Please don’t mistake the description of “malaise of mediocrity” as a negative. It’s an imperfect way of describing what you might be feeling in your trading results. If you are generally happy with maintain status quo, then you don’t need to read any further. The malaise of mediocrity I’m speaking of is a sense discontentment regarding your trading results.

Generally, most traders that talk about a break-even result are not happy. They have envisioned some sort of result that will propel them into another type of reality, be that lifestyle, tax bracket or bank account. But somehow the dream of making a bunch of money hasn’t been realized. A way of remedying this situation is to create a passion about your trading.

Awareness & Acknowledgement

The awareness and acknowledgement are kind of in the same thought process. By acknowledging that you’re not happy with your results is also the awareness that your results are not what you expect them to be. So, unlike The Revenge Trade Calmed or The Defeated Trader Empowered, there isn’t the same need to step back and make the awareness that something is amiss that requires you to pause and acknowledge the feeling. The Good Enough Trader is more contemplative. Since this is a level that is very much “in your head”, it’s very easy to get stuck there and not able “think” your way out.

Action

So what is required is to utilize some of the Revenge Trader to spark a fire about your trading. The focus of that spark is directed toward the question, why are you trading? I addressed this in my posting The Difference Between the Will and the Way. Understanding what the purpose of your trading is will go a long way to inspiring you to make trades that feed a specific purpose. As an example, I trade not because of the money, but because what I’m able to do with my life. My priorities in my life are my family and my community. Trading has allowed me to pursue a type of lifestyle that allows me to work from home and be very present to my family. I use the Revenge Trader to fight for that lifestyle and create trades that support those goals. If the trading didn’t serve that purpose, I would most likely find something else that did.

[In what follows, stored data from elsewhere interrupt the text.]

Lemma before_time_step_snapshot_witness :
  before_time_step 0 Examples.pulse_simulator Examples.pulse_timer
    Examples.two_cell_aquifer
  = Ret (set_pressure_previous_
           [Examples.pressure_variable 1; Examples.pressure_variable 1]
           Examples.two_cell_aquifer).
Proof.
  exact (proj1 (before_time_step_snapshot 0 Examples.pulse_simulator
                  Examples.pulse_timer Examples.two_cell_aquifer)
               ltac:(cbn; lia)).
Defined.

Lemma calculate_inflow_rate_first_step_witness :
  exists s' q,
    calculate_inflow_rate 0 Examples.pulse_timer Examples.pulse_aquifer = Ret s'
    /\ Qai_ s' !! 0%nat = Some q
    /\ value q == 1 * (1 # 5) * (2 + 1000 * (981 # 100) * (1000 - 1000) - 1).
Proof.
  destruct (calculate_a_b_constants Examples.pulse_aquifer 0 Examples.pulse_timer)
    as [[a b] | e] eqn:Eab; [| vm_compute in Eab; discriminate].
  destruct (calculate_inflow_rate 0 Examples.pulse_timer Examples.pulse_aquifer)
    as [s' | e] eqn:E; [| vm_compute in E; discriminate].
  destruct (calculate_inflow_rate_first_step Examples.pulse_aquifer s'
              Examples.pulse_timer 0 a b ltac:(reflexivity) Eab E)
    as (q & alpha & pcur & rho & depth & Hq & Halpha & Hpcur & Hrho & Hdepth & Hv).
  exists s', q. split; [reflexivity |]. split; [exact Hq |].
  rewrite Hv.
  injection Halpha as <-. injection Hpcur as <-. injection Hrho as <-.
  injection Hdepth as <-.
  vm_compute in Eab. injection Eab as _ <-. vm_compute. reflexivity.
Defined.
(** * Falcon-X flight simulator: a Rocq model of [src/rocketSimulator.js]

    The development embeds the [RocketSimulator] class shallowly.  Every
    method of the class becomes a function on the simulator object [Sim],
    written with explicit state passing in the order of the source
    statements.

    Modelling conventions.
    - A JavaScript number is a real number ([R]); [Math.exp], [Math.sin],
      [Math.cos], [Math.sqrt], [Math.abs], [Math.max], [Math.min] and
      [Math.PI] are the functions of the standard library of reals.
      Rounding, infinities and not-a-number values of the numeric fields
      declared by the constructor are outside the model; where the source
      divides, the model divides in [R].
    - The telemetry properties that the constructor does not declare and
      that the abort and landing sequencers create on first write
      (chamberTemperature, the flow rates, the turbopump speeds, ...) may
      be [undefined]; they are of type [jsnum], whose arithmetic propagates
      not-a-number the way the source's does.
    - [state.landingLegsDeployed] is not declared by the constructor
      either; the source only reads it under [!], so [undefined] is [false].
    - [console.log] output is not part of the modelled state.
    - [setTimeout] in [separateStage] is a counter of pending callbacks in
      [Sim]; the callback is the function [secondStageIgnition], run by the
      environment between two method calls. *)

From Stdlib Require Import Reals Lra Lia ZArith String List Bool.
Import ListNotations.
Open Scope R_scope.

(** ** JavaScript comparisons on numbers, as booleans *)

Definition Rgtb (a b : R) : bool := if Rgt_dec a b then true else false.
Definition Rltb (a b : R) : bool := if Rlt_dec a b then true else false.
Definition Rgeb (a b : R) : bool := if Rge_dec a b then true else false.
Definition Rleb (a b : R) : bool := if Rle_dec a b then true else false.

Infix ">?" := Rgtb (at level 70, no associativity) : R_scope.
Infix "<?" := Rltb (at level 70, no associativity) : R_scope.
Infix ">=?" := Rgeb (at level 70, no associativity) : R_scope.
Infix "<=?" := Rleb (at level 70, no associativity) : R_scope.

(** ** Numbers that may be [undefined] *)

Inductive jsnum : Type :=
| JUndefined
| JNaN
| JNum (r : R).

(** [x * c] for a numeric literal [c]. *)
Definition jmul (x : jsnum) (c : R) : jsnum :=
  match x with
  | JNum r => JNum (r * c)
  | _ => JNaN
  end.

(** [Math.max(c, x)] for a numeric literal [c]. *)
Definition jmax (c : R) (x : jsnum) : jsnum :=
  match x with
  | JNum r => JNum (Rmax c r)
  | _ => JNaN
  end.

(** [x + y]. *)
Definition jadd (x y : jsnum) : jsnum :=
  match x, y with
  | JNum a, JNum b => JNum (a + b)
  | _, _ => JNaN
  end.
Lemma attach_settled r o :
  pst st q = Some o -> attach q r st = enqueue (JReact r o) st.
Proof.
  unfold attach, hpst. destruct (heap st !! q) as [[s [x|] rr]|]; simpl; congruence.
Qed.
End operations.

(** ** The microtask queue drains *)

Section termination.
Lemma weight_settle q o st : weight (settle q o st) <= weight st.
Proof.
  unfold settle. destruct (heap st !! q) as [[s [x|] r]|] eqn:E; auto.
  unfold weight; simpl.
  pose proof (heap_weight_insert (heap st) q (mkCell s (Some o) [])
                (lookup_lt_Some _ _ _ E)) as Hw.
  unfold hrs in Hw. rewrite E in Hw. simpl in Hw.
  rewrite job_weight_app, job_weight_reactions. lia.
Qed.

Lemma weight_attach q r st : weight (attach q r st) <= weight st + 2.
Proof.
  unfold attach. destruct (heap st !! q) as [[s [x|] rr]|] eqn:E.
  - unfold weight; simpl. rewrite job_weight_app. simpl. lia.
  - unfold weight; simpl.
    pose proof (heap_weight_insert (heap st) q (mkCell s None (rr ++ [r]))
                  (lookup_lt_Some _ _ _ E)) as Hw.
    unfold hrs in Hw. rewrite E in Hw. simpl in Hw.
    rewrite length_app in Hw. simpl in Hw. lia.
  - lia.
Qed.

Lemma weight_complete q c st : weight (complete q c st) <= weight st.
Proof. apply weight_settle. Qed.

Lemma weight_run_reaction r o st : weight (run_reaction r o st) <= weight st.
Proof.
  destruct r, o; simpl;
    repeat match goal with
           | |- context [on_fetch_error ?e] => destruct (on_fetch_error e)
           end;
    repeat first
      [ apply weight_settle
      | apply weight_complete
      | eapply Nat.le_trans; [apply weight_complete|]
      | eapply Nat.le_trans; [apply weight_settle|] ];
    unfold weight; simpl; lia.
Qed.

Lemma weight_tick st :
  queue st <> [] -> weight (step Tick st) < weight st.
Proof.
  intros Hq. simpl. destruct (queue st) as [|[r o|l p] rest] eqn:E; [congruence| |].
  - simpl. pose proof (weight_run_reaction r o (set_queue rest st)) as H.
    unfold weight in *. simpl in *. rewrite E. simpl. lia.
  - simpl. pose proof (weight_attach p (RAdopt l) (set_queue rest st)) as H.
    unfold weight in *. simpl in *. rewrite E. simpl. lia.
Qed.

Lemma tick_quiescent st : queue st = [] -> step Tick st = st.
Proof. intros H. simpl. rewrite H. reflexivity. Qed.

Lemma ticks_S n st : ticks (S n) st = ticks n (step Tick st).
Proof. reflexivity. Qed.

Lemma ticks_idle n st : queue st = [] -> ticks n st = st.
Proof.
  intros H. induction n as [|n IH]; [reflexivity|].
  rewrite ticks_S, tick_quiescent; auto.
Qed.

Lemma ticks_quiescent n st : weight st <= n -> queue (ticks n st) = [].
Proof.
  revert st. induction n as [|n IH]; intros st Hw.
  - unfold weight in Hw. change (ticks 0 st) with st.
    destruct (queue st) as [|[r o|l p] rest]; simpl in *; auto; lia.
  - rewrite ticks_S. destruct (queue st) as [|j rest] eqn:E.
    + rewrite <- ticks_S, ticks_idle; auto.
    + apply IH. pose proof (weight_tick st) as H. rewrite E in H.
      specialize (H ltac:(discriminate)). lia.
Qed.

Lemma drain_quiescent st : queue (drain st) = [].
Proof. apply ticks_quiescent. lia. Qed.

Lemma run_app evs1 evs2 st : run (evs1 ++ evs2) st = run evs2 (run evs1 st).
Proof. unfold run. apply fold_left_app. Qed.

End termination.

(** ** Preservation of the invariant *)

Lemma init_inv e : Inv (init e).
Proof. unfold Inv; simpl. auto. Qed.

Lemma hsite_update h q s o r q' :
  hsite h q = Some s -> hsite (<[q := mkCell s o r]> h) q' = hsite h q'.
Proof.
  intros H. rewrite hsite_insert by (eapply hsite_lt; eauto).
  case_decide; subst; auto.
Qed.

Lemma updated_insert st st' a s o r :
  site_at st a = Some s ->
  heap st' = <[a := mkCell s o r]> (heap st) ->
  updated st st' a o r.
Proof.
  intros Hs Hh. unfold updated. rewrite Hh.
  split; [|split]; intros q.
  - apply hsite_update; auto.
  - apply hpst_insert. eapply hsite_lt; eauto.
  - apply hrs_insert. eapply hsite_lt; eauto.
Qed.

Lemma count_catch_app q1 q2 : count_catch (q1 ++ q2) = count_catch q1 + count_catch q2.
Proof. induction q1 as [|[[]|] q1 IH]; simpl; lia. Qed.

Lemma count_catch_reactions (l : list reaction) o :
  (forall d, ~ In (RCatch d) l) -> count_catch (map (fun r => JReact r o) l) = 0.
Proof.
  induction l as [|r l IH]; intros H; simpl; auto.
  destruct r; simpl; try (apply IH; intros d' Hd; apply (H d'); right; exact Hd).
  exfalso. eapply H. left. reflexivity.
Qed.

Lemma fifo_app (Q added : list job) v :
  (exists pre l post, Q = pre ++ JReact (RAwaitLoad l) (Fulfilled v) :: post
                      /\ forall j, In j pre -> ~ is_adopt_job j) ->
  exists pre l post, Q ++ added = pre ++ JReact (RAwaitLoad l) (Fulfilled v) :: post
                     /\ forall j, In j pre -> ~ is_adopt_job j.
Proof.
  intros (pre & l & post & -> & H). exists pre, l, (post ++ added).
  split; auto. rewrite <- app_assoc. reflexivity.
Qed.

Lemma fifo_pop (j : job) (rest added : list job) v :
  (forall l, j <> JReact (RAwaitLoad l) (Fulfilled v)) ->
  (exists pre l post, j :: rest = pre ++ JReact (RAwaitLoad l) (Fulfilled v) :: post
                      /\ forall j, In j pre -> ~ is_adopt_job j) ->
  exists pre l post, rest ++ added = pre ++ JReact (RAwaitLoad l) (Fulfilled v) :: post
                     /\ forall j, In j pre -> ~ is_adopt_job j.
Proof.
  intros Hj (pre & l & post & E & H). destruct pre as [|j' pre]; simpl in E.
  - injection E as E _. exfalso. eapply Hj; eauto.
  - injection E as -> ->. apply fifo_app. exists pre, l, post. split; auto.
    intros x Hx. apply H. right. exact Hx.
Qed.

Ltac dec := repeat first [rewrite decide_True by lia | rewrite decide_False by lia].

Ltac in_queue :=
  repeat rewrite in_app_iff in *; simpl in *;
  intuition (auto; try congruence; try discriminate).

Section distinct.
Variables (st : state) (p : pid).
Hypothesis Hinv : chain_inv st p.

Lemma chain_distinct_load l :
  is_load st l -> l <> p /\ l <> p + 1 /\ l <> p + 2 /\ l <> p + 3 /\ l <> p + 4.
Proof.
  destruct Hinv. unfold is_load. intros Hl.
  repeat split; intros ->; congruence.
Qed.
(** * bts::vote::ballot_box — index maintenance and queries

    A shallow embedding of [libraries/vote/ballot_box.cpp]: the three
    durable tables ([decision_db], [ballot_db], [contest_db]), the
    in-memory secondary indices built from them, the lifecycle
    operations [open] / [clear] / [close], the three [store_record]
    overloads and the query operations, followed by the properties the
    specification states about them. *)

From Stdlib Require Import ZArith List String Ascii Bool Lia Sorted Permutation.
Import ListNotations.
Open Scope string_scope.
Open Scope Z_scope.
Open Scope list_scope.

(** ** Key orders

    [std::multimap], [ordered_non_unique] and the durable table all
    order their keys with [operator<]. *)

Class KeyLt (K : Type) : Type := key_lt : K -> K -> bool.

(** Equivalence of keys as the containers see it: neither is below the
    other. *)
Definition key_eqb {K} `{KeyLt K} (a b : K) : bool :=
  negb (key_lt a b) && negb (key_lt b a).

(** The laws the containers rely on: a strict total order. *)
Class KeyOrder (K : Type) {KLt : KeyLt K} : Prop := {
  key_lt_irrefl : forall a : K, key_lt a a = false;
  key_lt_trans : forall a b c : K,
      key_lt a b = true -> key_lt b c = true -> key_lt a c = true;
  key_lt_connex : forall a b : K,
      key_lt a b = false -> key_lt b a = false -> a = b
}.

(** [digest_type] keys: an unsigned 256-bit hash compared as a number. *)
#[export] Instance Z_KeyLt : KeyLt Z := Z.ltb.

(** [std::string] keys: lexicographic on the bytes. *)
#[export] Instance string_KeyLt : KeyLt string := String.ltb.

(** The composite key of [contest_tags_index]: first component, then
    second. *)
Definition pair_lt {K1 K2} `{KeyLt K1} `{KeyLt K2} (a b : K1 * K2) : bool :=
  key_lt (fst a) (fst b)
  || (negb (key_lt (fst b) (fst a)) && key_lt (snd a) (snd b)).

Another way of looking at this is that I’m trading for a living not living for trading. The strategies, my style of trading, all support the priorities in my life.

A suggestion would be to examine your reasons for trading. Create some clarity about your reasons for coming back to the market day after day. Making money can be achieved by many ventures. What is it about trading that is different from say opening up a coffee shop or starting a consulting business? How does trading support your lifestyle?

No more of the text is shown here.